Collected data entries
* * * * * * * * *

(* ===== verification/SessionTrust.v ===== *)
(** * Whom a session trusts

    Nothing of a peer reaches the owner of a session, and no worker is registered,
    before the peer has shown that it holds the credential of the worker. *)

From S2P Require Import Prelude JsString Collections Regex JsValue Identity Time JsonText Canonical JsonParse Placement Execution Bytes Codec Session SessionSteps SessionLaws.

Open Scope Z_scope.

(** What an owner takes as coming from the worker, or from the main process. *)
Definition trusted (o : Output) : bool :=
  match o with
  | OMessage _ _ | ORegister _ => true
  | OResponse _ (Ok _) | OReady (Ok _) => true
  | OStateChange _ Ready => true
  | _ => false
  end.

Lemma untrusted_finish st ready e extra s o : st ≠ Ready → farewell st extra → o ∈ finish_out st ready e extra s → trusted o = false.
Proof.
  intros Hst Hf. rewrite finish_split. intros [H|H]%elem_of_app.
  - eapply elem_of_finish_body in H; [|done].
    destruct H as [[? ->]|[[_ ->]|[(? & _ & [-> | ->])|[(? & ? & ->)|[-> _]]]]]; try done. by destruct st.
  - unfold closed_out in H. case_match; [by apply elem_of_nil in H|]. by apply list_elem_of_singleton in H as ->.
Qed.

Section trust.
Context (number_text : jsnum → jstring) (sha256 : jstring → jstring) (hmac : jstring → jstring → jstring) (uuid : nat → jstring).
Context (cfg : SessionConfig) (seen : Frame → Prop) (asked : WorkerMessageType → json → option jstring → option bytes → Prop) (told : jstring → Prop).
(** Whose credential a session checks. *)
Context (own_worker own_credential : option jstring).
Abbreviation atom := (SessionSteps.atom number_text sha256 hmac uuid cfg seen asked told).

Definition entitled (worker credential : jstring) : Prop :=
  match c_role cfg with
  | Main => c_resolveCredential cfg ≫= (λ f, f worker) = Some credential
  | Worker => own_worker = Some worker ∧ own_credential = Some credential
  end.
(** A proof for the worker was received. *)
Record authentic (worker : jstring) (e : WorkerEnvelope) (credential remoteNonce : jstring) (role : WorkerSessionRole) (proof : jstring) : Prop := {
  au_known : known cfg seen e;
  au_type : we_type e = authenticate;
  au_proof : ∃ fields, we_payload e = JObj fields ∧ JsMap.get fields (js "proof") = Some (JStr proof);
  au_role : role ≠ c_role cfg;
  au_entitled : entitled worker credential;
  au_verified : verifyAuthenticationProof hmac credential worker remoteNonce (c_nonce cfg) role proof = true;
}.
Definition vouched (worker : jstring) : Prop := ∃ e credential remoteNonce role proof, authentic worker e credential remoteNonce role proof.

Record trusts (s : WorkerSession) : Prop := {
  tr_authorized : h_principalAuthorized (s_handshake s) = true →
    ∃ w, h_principalWorkerId (s_handshake s) = Some w ∧ entitled w (h_credential (s_handshake s));
  tr_role r : h_remoteRole (s_handshake s) = Some r → r ≠ c_role cfg;
  tr_met : h_peerAuthenticated (s_handshake s) = true → is_Some (h_remoteNonce (s_handshake s));
  tr_peer : h_peerAuthenticated (s_handshake s) = true → ∃ w, h_principalWorkerId (s_handshake s) = Some w ∧ vouched w;
  tr_pending : h_registrationPending (s_handshake s) = true → h_peerAuthenticated (s_handshake s) = true;
  tr_ready : state s = Ready → h_peerAuthenticated (s_handshake s) = true;
}.
Record trust (s : WorkerSession) (out : list Output) : Prop := {
  tt_live : over s = false → trusts s;
  tt_queue : d_pendingMessages (s_delivery s) ≠ [] → ∃ w, vouched w;
  tt_out o : o ∈ out → trusted o = true → ∃ w, vouched w ∧ ∀ r, o = ORegister r → wr_workerId r = w;
}.

(** A step of the handshake part. *)
Lemma trust_same s s' out os : s_handshake s' = s_handshake s → state s' = state s →
  (d_pendingMessages (s_delivery s') ≠ [] → d_pendingMessages (s_delivery s) ≠ [] ∨ ∃ w, vouched w) →
  (∀ o, o ∈ os → trusted o = true → ∃ w, vouched w ∧ ∀ r, o = ORegister r → wr_workerId r = w) →
  trust s out → trust s' (out ++ os).
Proof.
  intros Hh Hs Hq Ho [Hl Hqu Hout]. split.
  - unfold over, in_state. rewrite Hs. intros Hv. destruct (Hl Hv). split; rewrite Hh, ?Hs; done.
  - intros H. destruct (Hq H) as [H'|H']; [by apply Hqu|done].
  - intros o [H|H]%elem_of_app; [by apply Hout|by apply Ho].
Qed.
Lemma trust_handshake s out h' : trust s out → (over s = false → trusts (with_handshake (λ _, h') s)) →
  trust (with_handshake (λ _, h') s) (out ++ []).
Proof. intros [_ Hq Ho] H. rewrite app_nil_r. by split. Qed.

Lemma trusts_hello s nonce role sessionId h' : trusts s → h_remoteNonce (s_handshake s) = None → role ≠ c_role cfg → state s = Authenticating →
  greeted cfg nonce role sessionId (s_handshake s) h' → trusts (with_handshake (λ _, h') s).
Proof.
  intros [Ha Hr Hm Hp Hpe Hre] Hn Hrole Hs Hg.
  assert (h_peerAuthenticated (s_handshake s) = false) as Hpf.
  { destruct (h_peerAuthenticated _); [|done]. destruct (Hm eq_refl) as [x Hx]. by rewrite Hn in Hx. }
  assert (h_registrationPending (s_handshake s) = false) as Hpe'.
  { destruct (h_registrationPending _); [|done]. by rewrite Hpe in Hpf. }
  unfold greeted, entitled in *. destruct (c_role cfg) eqn:Er.
  - destruct Hg as [w ->]. destruct (c_resolveCredential cfg ≫= λ f, f w) as [c|] eqn:Ec; split; cbn; rewrite ?Hpf, ?Hpe', ?Er; try done.
    all: try (intros r [= <-]; done). all: try (intros H; unfold state in H; cbn in H; fold (state s) in H; congruence).
    intros _. exists w. split; [done|]. unfold entitled. by rewrite Er.
  - subst h'. split; cbn; rewrite ?Hpf, ?Hpe', ?Er; try done.
    + intros H. destruct (Ha H) as (w & H1 & H2). exists w. split; [done|]. unfold entitled. by rewrite Er.
    + intros r [= <-]. done.
    + intros H; unfold state in H; cbn in H; fold (state s) in H; congruence.
Qed.

Lemma vouched_ready s : trusts s → state s = Ready → ∃ w, h_principalWorkerId (s_handshake s) = Some w ∧ vouched w.
Proof. intros Ht Hs. by apply Ht, tr_ready. Qed.

Lemma trust_finish st ready d e extra s s1 pre out : st ≠ Ready → st ≠ Authenticating → farewell st extra →
  (∀ o, o ∈ pre → trusted o = false) → s_delivery s1 = s_delivery s →
  trust s out → trust (finished st ready d s1) (out ++ pre ++ finish_out st ready e extra s1).
Proof.
  intros H1 H2 Hf Hpre Hd [_ Hq Ho]. split.
  - intros Hv. assert (over (finished st ready d s1) = true) as Hv' by (by destruct st). by rewrite Hv' in Hv.
  - cbn. rewrite Hd. by destruct (l_detached _).
  - intros o [H|[H|H]%elem_of_app]%elem_of_app Ht; [by apply Ho| |]; exfalso.
    + by rewrite Hpre in Ht.
    + by rewrite (untrusted_finish st ready e extra s1) in Ht.
Qed.
Lemma trusted_sends frames o : o ∈ map OSend frames → trusted o = false.
Proof. by intros (f & -> & _)%list_elem_of_fmap. Qed.

Lemma trust_message s e b s1 os s2 out : trust s out → intake number_text sha256 cfg seen s e b s1 → state s = Ready →
  outcome number_text cfg s1 (message_of e b) os s2 → trust s2 (out ++ ODispatch e b :: os).
Proof.
  intros Ht Hi Hs Ho.
  assert (∃ w, vouched w) as [w Hw].
  { destruct (vouched_ready s) as (w & _ & Hw); [apply Ht; by apply over_ready|done|by exists w]. }
  assert (s_handshake s2 = s_handshake s) as Hh by (transitivity (s_handshake s1); [by destruct Ho|by destruct Hi]).
  assert (s_life s2 = s_life s) as Hl.
  { rewrite (proj1 (outcome_same _ _ _ _ _ _ Ho)). by eapply intake_life. }
  apply (trust_same s); [done|unfold state; by rewrite Hl|by right; exists w| |done].
  intros o [->|Hin]%elem_of_cons Htr; [done|]. exists w. split; [done|]. intros r ->. destruct Ho; set_solver.
Qed.

Lemma trust_atom s os s' out : trust s out → atom s os s' → trust s' (out ++ os).
Proof.
  intros Ht Ha. destruct Ha; try (apply (trust_same s); [done|done|by left|set_solver|done]).
  - apply (trust_finish st ready d e extra s s1 []); [naive_solver..|done|set_solver|by destruct H2|done].
  - apply trust_handshake; [done|]. intros Hv. unfold over, in_state, state in *. cbn in Hv. congruence.
  - apply (trust_finish Closed true d x extra s); [done|done|done|apply trusted_sends|done|done].
  - destruct Ht as [Hl Hq Ho]. split; [|done|by rewrite app_nil_r]. intros Hv. destruct (Hl Hv).
    destruct H as [[? ->]|[-> | ->]]; by split.
  - apply trust_handshake; [done|]. intros Hv. by eapply trusts_hello; [apply Ht, over_authenticating|..].
  - destruct Ht as [Hl Hq Ho]. split; [|done|by rewrite app_nil_r]. intros Hv. destruct (Hl H0) as [Ta Tr Tm Tp Tpe Tre].
    destruct H1 as (w & nonce & role & fields & proof & Hw & Hn & Hr & Hty & Hpl & Hpr & Hvf).
    split; cbn; try done.
    intros _. exists w. split; [done|]. exists e, (h_credential (s_handshake s)), nonce, role, proof.
    split; [done|done|by exists fields|by apply Tr| |done]. destruct (Ta H2) as (w' & Hw' & He). by simplify_eq.
  - destruct Ht as [Hl Hq Ho]. destruct (Hl (over_authenticating _ H0)) as [Ta Tr Tm Tp Tpe Tre]. split; [|done|].
    + intros _. by split.
    + intros o [Hin| ->%list_elem_of_singleton]%elem_of_app Htr; [by apply Ho|].
      destruct (Tp H2) as (w & Hw & Hv). exists w. split; [done|]. intros r' [= <-]. by simplify_eq.
  - destruct Ht as [Hl Hq Ho]. destruct (Hl (over_authenticating _ H)) as [Ta Tr Tm Tp Tpe Tre].
    assert (h_peerAuthenticated (s_handshake s) = true) as Hpa. { destruct H0 as [[H0 _]|[_ H0]]; [by apply Tpe|done]. }
    split; [|done|].
    + intros _. by split.
    + intros o [Hin|[l ->]%elem_of_notified]%elem_of_app Htr; [by apply Ho|]. destruct (Tp Hpa) as (w & _ & Hv).
      exists w. split; [done|]. done.
  - destruct Ht as [Hl Hq Ho]. split; [|done|].
    + intros Hv. destruct (Hl Hv). by split.
    + intros o [Hin| ->%elem_of_ready_out]%elem_of_app Htr; [by apply Ho|].
      destruct (vouched_ready s (Hl (over_ready _ H)) H) as (w & _ & Hv). exists w. by split.
  - apply (trust_same s); [by destruct H|unfold state; by rewrite (intake_life _ _ _ _ _ _ _ _ H)|left; by destruct H|set_solver|done].
  - by eapply trust_message.
  - apply (trust_same s); [done|done|by left| |done]. intros o Ho Htr. destruct H as [[? ->]|[? ->]]; set_solver.
  - destruct Ht as [Hl Hq Ho]. split; [by intros Hv; destruct (Hl Hv); split|done|].
    intros o [Hin|(m & -> & Hm)%list_elem_of_fmap]%elem_of_app Htr; [by apply Ho|].
    destruct Hq as [w Hw]; [by intros E; rewrite E in Hm; apply elem_of_nil in Hm|]. by exists w.
Qed.
End trust.

(** ** Properties *)

Lemma created_principal uuid o codec nonce cfg s : createSession uuid o codec nonce = Ok (cfg, s) →
  h_remoteRole (s_handshake s) = None ∧
  (h_principalAuthorized (s_handshake s) = true → c_role cfg = Worker ∧ so_credential o = Some (h_credential (s_handshake s)) ∧
    h_principalWorkerId (s_handshake s) = wr_workerId <$> c_worker cfg ∧ is_Some (c_worker cfg)).
Proof.
  unfold createSession. intros H. inv_ok H. simplify_eq. split; [done|]. cbn. intros Hr. to_prop. rewrite Hr in *.
  destruct (so_credential o) as [c|]; [|done]. destruct a5 as [w|]; [|done]. simplify_eq/=.
  unfold normalizeCredential in *. inv_ok Ha. by simplify_eq.
Qed.
Lemma created_trust hmac uuid o codec nonce cfg s seen : createSession uuid o codec nonce = Ok (cfg, s) →
  trust hmac cfg seen (wr_workerId <$> c_worker cfg) (so_credential o) s [].
Proof.
  intros Hc. apply created_principal in Hc as HP. apply createSession_fresh in Hc as Hf. destruct HP as [Hr Ha]. destruct Hf.
  split; [|by rewrite fs_delivery|by intros ? ?%elem_of_nil]. intros _.
  split; rewrite ?Hr, ?fs_peer, ?fs_pending; try done.
  - intros H. destruct (Ha H) as (Hrole & Hcr & Hw & [w Hwk]). rewrite Hwk in *. exists (wr_workerId w). split; [done|].
    unfold entitled. by rewrite Hrole.
  - intros H. unfold state in H. by rewrite fs_life in H.
Qed.

(** C8. Whatever a session gives its owner as coming from the peer, a message, a
    response, a registration or that it is ready, it gives after an envelope with
    a proof was received: the proof that the credential of the worker makes, for
    the nonces of this connection, in the role of the peer. A registration is of
    that worker. *)
Theorem session_authenticated number_text sha256 hmac uuid o codec nonce cfg s es x :
  createSession uuid o codec nonce = Ok (cfg, s) →
  x ∈ (steps number_text sha256 hmac uuid cfg s es).2 → trusted x = true →
  ∃ worker e credential remoteNonce role proof,
    authentic hmac cfg (seen_in cfg es) (wr_workerId <$> c_worker cfg) (so_credential o) worker e credential remoteNonce role proof ∧
    ∀ r, x = ORegister r → wr_workerId r = worker.
Proof.
  intros Hc Hx Ht. apply createSession_fresh in Hc as Hf.
  pose proof (steps_invariant number_text sha256 hmac uuid cfg
    (trust hmac cfg (seen_in cfg es) (wr_workerId <$> c_worker cfg) (so_credential o)) s es Hf (created_trust _ _ _ _ _ _ _ _ Hc)
    ltac:(intros; by eapply trust_atom)) as [_ _ Ho].
  destruct (Ho x Hx Ht) as (w & (e & c & n & role & p & Ha) & Hr). by exists w, e, c, n, role, p.
Qed.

* * * * * * * * *

Your assignment = Print again the lines of the entries above that fall between the line holding "assert (h_peerAuthenticated (s_handshake s) = false)" and the line holding "intros H1 H2 Hf Hpre Hd [_ Hq Ho]. split.", inclusive, exactly as they stand.

Problem solution =
  assert (h_peerAuthenticated (s_handshake s) = false) as Hpf.
  { destruct (h_peerAuthenticated _); [|done]. destruct (Hm eq_refl) as [x Hx]. by rewrite Hn in Hx. }
  assert (h_registrationPending (s_handshake s) = false) as Hpe'.
  { destruct (h_registrationPending _); [|done]. by rewrite Hpe in Hpf. }
  unfold greeted, entitled in *. destruct (c_role cfg) eqn:Er.
  - destruct Hg as [w ->]. destruct (c_resolveCredential cfg ≫= λ f, f w) as [c|] eqn:Ec; split; cbn; rewrite ?Hpf, ?Hpe', ?Er; try done.
    all: try (intros r [= <-]; done). all: try (intros H; unfold state in H; cbn in H; fold (state s) in H; congruence).
    intros _. exists w. split; [done|]. unfold entitled. by rewrite Er.
  - subst h'. split; cbn; rewrite ?Hpf, ?Hpe', ?Er; try done.
    + intros H. destruct (Ha H) as (w & H1 & H2). exists w. split; [done|]. unfold entitled. by rewrite Er.
    + intros r [= <-]. done.
    + intros H; unfold state in H; cbn in H; fold (state s) in H; congruence.
Qed.

Lemma vouched_ready s : trusts s → state s = Ready → ∃ w, h_principalWorkerId (s_handshake s) = Some w ∧ vouched w.
Proof. intros Ht Hs. by apply Ht, tr_ready. Qed.

Lemma trust_finish st ready d e extra s s1 pre out : st ≠ Ready → st ≠ Authenticating → farewell st extra →
  (∀ o, o ∈ pre → trusted o = false) → s_delivery s1 = s_delivery s →
  trust s out → trust (finished st ready d s1) (out ++ pre ++ finish_out st ready e extra s1).
Proof.
  intros H1 H2 Hf Hpre Hd [_ Hq Ho]. split.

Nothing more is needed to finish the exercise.